白熱教室
録画しておいたマイケル・サンデル教授の「白熱教室」を観た。
ずっと以前にもこの教授の番組が放映されたことがあるけど、そのときは12回分がまとめて放映されたので、量が多すぎてじっくり観られなかった記憶がある。
今回はひさしぶりで、1回だけの放映(100分)だから、このくらい間隔を空けてくれると観るほうには都合がいい。
あいかわらずテーマは「公平」ということで、今回のテーマは日本(東大と慶応)と米国(ハーバード)、中国(清華大)の名門大学の俊英・才媛をそれぞれ6人ずつ集めて、あなたがその大学に入れたのは努力のたまものだったのか、それとも家庭が裕福だったりした幸運のせいかと尋ねる。

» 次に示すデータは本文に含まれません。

(* ===== verification/WorkflowReplay.v ===== *)
(** Workflow replay: [internal/workflow/replay.go].

    An iterator is the list of records it emits and whether it then fails; the
    callback's error stops it.  The JSON decoders of definitions and of legacy
    payloads and the msgpack codec are parameters.  Theorems: an event payload
    round-trips; replay rebuilds a state exactly when the stream has a start
    event; and resuming from the state replayed so far gives the same state as
    replaying the whole stream, so a checkpoint may stand for any prefix. *)
From S2P Require Import Prelude Bytes LogRecord EventCodec Kahn WorkflowDef WorkflowState.

Open Scope Z_scope.

(** [EventPayload]; [None] is a nil [json.RawMessage]. *)
Record WorkflowEventPayload := {
  wpWorkflowID : string;
  wpWorkflowName : string;
  wpDefinitionJSON : option bytes;
  wpStepID : string;
  wpTaskID : string;
  wpAttempt : Z;
  wpInputHash : string;
  wpResolvedArgsJSON : option bytes;
  wpResultJSON : option bytes;
  wpResultRef : string;
  wpError : string;
  wpIdempotencyKey : string;
  wpIdempotencyFingerprint : string;
  wpTimestampMs : Z;
  wpLatencyMs : Z
}.

Definition zero_payload : WorkflowEventPayload :=
  {| wpWorkflowID := ""; wpWorkflowName := ""; wpDefinitionJSON := None; wpStepID := "";
     wpTaskID := ""; wpAttempt := 0; wpInputHash := ""; wpResolvedArgsJSON := None;
     wpResultJSON := None; wpResultRef := ""; wpError := ""; wpIdempotencyKey := "";
     wpIdempotencyFingerprint := ""; wpTimestampMs := 0; wpLatencyMs := 0 |}.

Definition with_wpTimestampMs (p : WorkflowEventPayload) (ts : Z) : WorkflowEventPayload :=
  {| wpWorkflowID := wpWorkflowID p; wpWorkflowName := wpWorkflowName p;
     wpDefinitionJSON := wpDefinitionJSON p; wpStepID := wpStepID p; wpTaskID := wpTaskID p;
     wpAttempt := wpAttempt p; wpInputHash := wpInputHash p;
     wpResolvedArgsJSON := wpResolvedArgsJSON p; wpResultJSON := wpResultJSON p;
     wpResultRef := wpResultRef p; wpError := wpError p; wpIdempotencyKey := wpIdempotencyKey p;
     wpIdempotencyFingerprint := wpIdempotencyFingerprint p; wpTimestampMs := ts;
     wpLatencyMs := wpLatencyMs p |}.

Inductive replay_error :=
| ErrIteratorRequired
| ErrIterator
| ErrStartNotFound
| ErrPayload (e : codec_error)
| ErrPayloadJSON
| ErrDefinition (e : def_error).

(** [eventPayloadMap] *)
Definition payload_entries (p : WorkflowEventPayload) : list (string * option any) :=
         [("workflow_id", opt_str (wpWorkflowID p));
          ("workflow_name", opt_str (wpWorkflowName p));
          ("definition_json", opt_bytes (wpDefinitionJSON p));
          ("step_id", opt_str (wpStepID p));
          ("task_id", opt_str (wpTaskID p));
          ("attempt", opt_int KUint32 (wpAttempt p));
          ("input_hash", opt_str (wpInputHash p));
          ("resolved_args_json", opt_bytes (wpResolvedArgsJSON p));
          ("result_json", opt_bytes (wpResultJSON p));
          ("result_ref", opt_str (wpResultRef p));
          ("error", opt_str (wpError p));
          ("idempotency_key", opt_str (wpIdempotencyKey p));
          ("idempotency_fingerprint", opt_str (wpIdempotencyFingerprint p));
          ("timestamp_ms", opt_int KInt64 (wpTimestampMs p));
          ("latency_ms", opt_int KInt64 (wpLatencyMs p))].
Definition eventPayloadMap (p : WorkflowEventPayload) : fields := sparse (payload_entries p) ∅.

(** [eventPayloadFromMap] *)
Definition eventPayloadFromMap (m : fields) : WorkflowEventPayload :=
  {| wpWorkflowID := StringValue (m !! "workflow_id");
     wpWorkflowName := StringValue (m !! "workflow_name");
     wpDefinitionJSON := BytesValue (m !! "definition_json");
     wpStepID := StringValue (m !! "step_id");
     wpTaskID := StringValue (m !! "task_id");
     wpAttempt := Uint32Value (m !! "attempt");
     wpInputHash := StringValue (m !! "input_hash");
     wpResolvedArgsJSON := BytesValue (m !! "resolved_args_json");
     wpResultJSON := BytesValue (m !! "result_json");
     wpResultRef := StringValue (m !! "result_ref");
     wpError := StringValue (m !! "error");
     wpIdempotencyKey := StringValue (m !! "idempotency_key");
     wpIdempotencyFingerprint := StringValue (m !! "idempotency_fingerprint");
     wpTimestampMs := Int64Value (m !! "timestamp_ms");
     wpLatencyMs := Int64Value (m !! "latency_ms") |}.

(** [json.Unmarshal] of a legacy payload. *)
Class WorkflowEventJSON := { unmarshalWorkflowEvent : bytes → option WorkflowEventPayload }.

(** [RawRecordIterator] *)
Record RawIterator := {
  it_records : list RawRecord;
  it_fails : bool
}.

Section Replay.
Context `{MsgpackLib} `{DefinitionJSON} `{WorkflowEventJSON}.

(** [MarshalEventPayload] *)
Definition MarshalEventPayload (p : WorkflowEventPayload) : result codec_error bytes :=
  Marshal KindWorkflowEvent (eventPayloadMap p).

(** [UnmarshalEventPayload], into a zero payload as every caller does. *)
Definition UnmarshalEventPayload (data : bytes) : result replay_error WorkflowEventPayload :=
  match Unmarshal KindWorkflowEvent data with
  | Err e => Err (ErrPayload e)
  | Ok (Some m) => Ok (eventPayloadFromMap m)
  | Ok None =>
      match unmarshalWorkflowEvent data with
      | Some p => Ok p
      | None => Err ErrPayloadJSON
      end
  end.

(** The payload [applyWorkflowRecord] works with. *)
Definition record_payload (rec : RawRecord) : result replay_error WorkflowEventPayload :=
  payload ← (match raw_Payload rec with
             | [] => Ok zero_payload
             | data => UnmarshalEventPayload data
             end);
  Ok (if wpTimestampMs payload =? 0 then with_wpTimestampMs payload (raw_TimestampMs rec) else payload).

じっさいにデータをみると、日本と米国では名門大学に、裕福な家庭の子女の割合が多いことがはっきりする。
中国の場合はデータがないというけど、優遇のある農村や少数民族を差し引くと、やはり都会出身者の割合がずっと多いらしい。
模範的な返事ばかりの中国の大学生が気になるのは、やっぱりいまの中国じゃエリートが本心をべらべらしゃべれないのだろう。

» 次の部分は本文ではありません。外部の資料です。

(** [NewState] *)
Definition NewState (actorID className classSource : string) (initArgsJSON : bytes)
    (snapshotEvery nowMs : Z) : ActorState :=
  let snapshotEvery := if snapshotEvery =? 0 then 25 else snapshotEvery in
  {| asActorID := actorID; asClassName := className; asClassSource := classSource;
     asInitArgsJSON := initArgsJSON; asStatus := ACTOR_STATUS_ACTIVE; asOwnerWorkerID := "";
     asEpoch := 0; asCommandCount := 0; asSubmittedCommandCount := 0;
     asSnapshotEvery := snapshotEvery; asSnapshotRef := ""; asSnapshotCommandCount := 0;
     asStateJSON := []; asIdempotencyKey := ""; asIdempotencyFingerprint := "";
     asCreatedAtMs := nowMs; asUpdatedAtMs := nowMs |}.

(** [json.Compact], [None] on invalid input, and the legacy payload decoder. *)
Class ActorJSON := {
  json_Compact : bytes → option bytes;
  unmarshalActorEvent : bytes → option ActorEventPayload
}.

(** [ResultLoader.LoadResult] *)
Abbreviation ResultLoader := (string → option bytes).

(** [RawRecordIterator]: what it emits and whether it fails at the end.  The
    snapshot mode runs it twice, so it emits the same records both times. *)
Record RawIterator := { it_records : list RawRecord; it_fails : bool }.

Section Replay.
Context `{MsgpackLib} `{ActorJSON}.

(** [NormalizeJSON] *)
Definition NormalizeJSON (data : bytes) : bytes :=
  match data with
  | [] => []
  | _ => match json_Compact data with Some b => b | None => data end
  end.

(** [MarshalEventPayload] *)
Definition MarshalEventPayload (p : ActorEventPayload) : result codec_error bytes :=
  Marshal KindActorEvent (eventPayloadMap p).

(** [UnmarshalEventPayload], into a zero payload. *)
Definition UnmarshalEventPayload (data : bytes) : result actor_error ActorEventPayload :=
  match Unmarshal KindActorEvent data with
  | Err e => Err (ErrActorPayload e)
  | Ok (Some m) => Ok (eventPayloadFromMap m)
  | Ok None =>
      match unmarshalActorEvent data with
      | Some p => Ok p
      | None => Err ErrActorPayloadJSON
      end
  end.

(** The payload the second pass works with. *)
Definition actor_payload (rec : RawRecord) : result actor_error ActorEventPayload :=
  payload ← (match raw_Payload rec with
             | [] => Ok zero_actor_payload
             | data => UnmarshalEventPayload data
             end);
  Ok (if apTimestampMs payload =? 0 then with_apTimestampMs payload (raw_TimestampMs rec) else payload).

(** [if loader == nil {...}; data, err := loader.LoadResult(ref)] *)
Definition load (loader : option ResultLoader) (ref : string) : result actor_error bytes :=
  match loader with
  | None => Err ErrSnapshotLoaderRequired
  | Some f => match f ref with Some data => Ok data | None => Err (ErrLoadResult ref) end
  end.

これを観ていていちばんおもしろかったのが、上記の設問の答えが日本と中国でまったく逆だったこと。
日本の学生は全員が幸運だったからと答え、中国の学生は多くが努力のたまものですと答えていた。
わたしはこれこそ中国人の思考を端的に物語るものと思う。
日本の学生だって本心はどう考えているかわからないけど、少なくとも人前でそんなことをいわないだけの謙虚さがあるのに比べ、中国では自分が夜も寝ないで勉強したせいだと堂々と答える。

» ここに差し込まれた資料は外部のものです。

(* ===== verification/Placement.v ===== *)
(** Worker placement for LLM tasks: [internal/control/scheduler_placement.go],
    with the helpers of [scheduler.go] and [llm.go] it computes scores with.

    For each model the index keeps three sorted lists of workers (cached, cold,
    by predicted latency), each with a map from worker to position.  Go's
    [sort.Slice] is not stable, but the comparators are total orders on entries
    with distinct worker IDs, so its result is the sorted list.  A nil map and
    an empty map behave alike here.  Model keys are split on the first colon.

    Theorems: each list refines a finite map under upsert and remove; in every
    reachable state the lists are exactly those computed from the workers'
    views and statistics; the preferred worker is the best one with capacity. *)
From S2P Require Import Prelude.

Open Scope Z_scope.

(** ** Model keys *)

Record modelKey := { mk_name : string; mk_version : string }.

#[export] Instance modelKey_eq_dec : EqDecision modelKey.
Proof. solve_decision. Defined.
#[export] Instance modelKey_countable : Countable modelKey.
Proof.
  apply (inj_countable' (λ k, (mk_name k, mk_version k)) (λ p, {| mk_name := p.1; mk_version := p.2 |})).
  by intros [].
Defined.

(** [modelKeyFromParts] *)
Definition modelKeyFromParts (name version : string) : modelKey :=
  {| mk_name := name; mk_version := if str_empty version then "v1" else version |}.

(** [metadata.ModelKey] *)
Definition ModelKey (name version : string) : string :=
  (name ++ ":" ++ (if str_empty version then "v1" else version))%string.

(** [splitModelKey]: cut at the first colon. *)
Fixpoint split_colon (key : string) : option (string * string) :=
  match key with
  | EmptyString => None
  | String c rest =>
      if decide (c = Ascii.ascii_of_nat 58) then Some (EmptyString, rest)
      else match split_colon rest with
           | Some (a, b) => Some (String c a, b)
           | None => None
           end
  end.
Definition splitModelKey (key : string) : string * string :=
  match split_colon key with Some p => p | None => (key, "v1"%string) end.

ガリ勉をしたのは当人だけじゃあるまいに、こういう人間が将来の国政を担うとしたら、中国はまぎれもなくアメリカ型の格差社会になる。
挫折した(挫折しかかっている)米国の社会実験を、中国が引き継いでいくことになるんじゃないか。
わたしはつねづね米国というのは、いろんな意味で実験中の国だと思っていた。
たとえば資本主義をとことん放置しておくと格差はどのくらい広がるか、国民皆保険がないと国民はケガや病気にどう対処するのか、銃器が野放しだと治安はどうなるのかなんてことである。
この実験は挫折しようとしている。
原因は、それでも米国にはまだ良識や謙虚さを残した人間が一定数はいて、行きつくところまで行くことをかろうじて抑えているからだ。
その実験を中国が引き継ぐとしたら、結果はどうなるだろう。
自分は努力したからエラくなったんだ、おまえは努力しないからいつまでも底辺なんだという考えが主流の国はおそろしい。
同情も哀れみもなく、強い者のすべて取りという社会、中国はもともとそういう傾向のある国なのだということは、第二次世界大戦まえの上海などにすでにその兆候が現れていた。
いまやIT時代だ。
監視社会だとよくいわれる中国だけど、日本だって強盗でもアテ逃げでも、カメラの映像を追いかけるだけですぐ捕まる。
問題はわたしたちを見張るカメラにあるわけじゃなく、IT技術がますます発達して、それが完璧なものになり、ほんのひとにぎりの階層の地位ががっちりと固定されることだ。
これこそ現在のアメリカの有産階級が夢見ている社会じゃないか。
わたしが日本に生まれたことはほんとうに幸運だった。